Lemma break_number_into_factors_default n :
  ∃ v, break_number_into_factors n ∅ 2 = Some (Ok v, ∅) ∧ default_result n v.
Proof.
  unfold break_number_into_factors.
  destruct (while_loop_left2 (Z.to_nat n) (bnif (Z.to_nat n)) n 2 n [n])
    as (i' & best & bt & Hloop & Hi' & Hexit & Hmin & Hshape).
  - intros j (Hj & Hsq & _).
    destruct (Z.to_nat n) eqn:Hn; [nia|]. simpl. by rewrite lookup_empty.
  - done.
  - lia.
  - split; [|by left]. intros j (? & _) ?. lia.
  - assert (Hall : ∀ j, tried n j → best ≤ n / j + j).
    { intros j Hj. apply Hmin; [done|]. destruct Hj as (? & ? & _). nia. }
    simpl. rewrite lookup_empty. simpl. rewrite Hloop.
    destruct Hshape as [[-> ->]|(j & Hj & _ & -> & Hlt & ->)].
    + destruct (decide (n = 4)) as [->|Hn4].
      * eexists. split; [done|]. by constructor.
      * rewrite decide_False by congruence. simpl.
        eexists. split; [done|]. apply Default_alone; [done|].
        intros j Hj. pose proof (Hall j Hj).
        apply tried_sum in Hj as [? ?]. lia.
    + rewrite decide_False by done. simpl.
      eexists. split; [done|].
      apply Default_split; try done.
      intros ->. apply tried_sum in Hj. lia.
Qed.

(** Evaluations of the function; the last one shows the recursion of a
    three-way split adding a list to a number. *)
Example break_6 : break_number_into_factors 6 ∅ 2 = Some (Ok (PList [2; 3]), ∅).
Proof. vm_compute. reflexivity. Qed.

Example break_36 : break_number_into_factors 36 ∅ 2 = Some (Ok (PList [6; 6]), ∅).
Proof. vm_compute. reflexivity. Qed.

Example break_8_left3 : break_number_into_factors 8 ∅ 3 = Some (Raise TypeError, ∅).
Proof. vm_compute. reflexivity. Qed.

Lemma prime_not_tried p j : Z.prime p → ¬ tried p j.
Proof.
  intros [Hp Hdivs] (Hj & Hsq & Hmod).
  apply (Hdivs j); [nia|]. apply Z.mod_divide; [lia|done].
Qed.

Lemma prime_not_4 : ¬ Z.prime 4.
Proof. intros Hp. apply (prime_not_tried 4 2 Hp). by repeat split. Qed.

(** Below [2 ^ 53] every number the loop computes from a divisor it
    tries, the quotient [n / j] and the sum [n / j + j], is an integer
    below [2 ^ 53] again: a float64 holds it exactly, and the true
    division, the addition and the comparison of the source are exact. *)
Lemma tried_below_2_53 (n j : Z) :
  tried n j → n < 2 ^ 53 →
  j * (n / j) = n ∧ j ≤ n / j ∧ 0 < n / j < 2 ^ 53 ∧ 0 < n / j + j < 2 ^ 53.
Proof.
  intros (Hj & Hsq & Hmod) Hn.
  assert (Hq : n = j * (n / j)) by (apply Z.div_exact; [lia|done]).
  assert (j ≤ n / j) by (apply Z.div_le_lower_bound; lia).
  split; [lia|]. split; [done|]. nia.
Qed.

(** C5, as the code has it, for [n] below [2 ^ 53], where the float
    quotient [n / i] is exact.  With [left = 1] the call returns the pair
    [(n, [n])].  The default call ([left = 2], empty cache) returns the
    factors alone, without their sum: [(2, 2)] for [n = 4]; the list
    [[n, 1]] when no [j] with [2 <= j], [j * j <= n] divides [n];
    otherwise the list [[j, n / j]] for such a divisor [j] whose sum
    [n / j + j] is below [n] and minimal among all of them. *)
Theorem break_number_into_factors_result (n : Z)
    (Hn : 1 ≤ n) (Hfloat : n < 2 ^ 53) :
  break_number_into_factors n ∅ 1 = Some (Ok (Pair n [n]), ∅)
  ∧ ∃ v, break_number_into_factors n ∅ 2 = Some (Ok v, ∅)
         ∧ ((n = 4 ∧ v = Tuple2 2 2)
            ∨ (n ≠ 4 ∧ (∀ j, ¬ tried n j) ∧ v = PList [n; 1])
            ∨ (∃ j, tried n j ∧ n / j + j < n
                    ∧ (∀ j', tried n j' → n / j + j ≤ n / j' + j')
                    ∧ v = PList [j; n / j])).
Proof.
  split.
  - unfold break_number_into_factors. simpl. by rewrite lookup_empty.
  - destruct (break_number_into_factors_default n) as (v & Hv & Hres).
    exists v. split; [done|].
    destruct Hres as [?|? ?|j ? ? ? ?]; [by left|by right; left|].
    right; right. by exists j.
Qed.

^^^^

**EXERCISE DIRECTIONS**.
Within the data above, find the lines that contain the word "assert" and copy each of them.

**EXERCISE RESULT**.
  - assert (Hall : ∀ j, tried n j → best ≤ n / j + j).
  assert (Hq : n = j * (n / j)) by (apply Z.div_exact; [lia|done]).
  assert (j ≤ n / j) by (apply Z.div_le_lower_bound; lia).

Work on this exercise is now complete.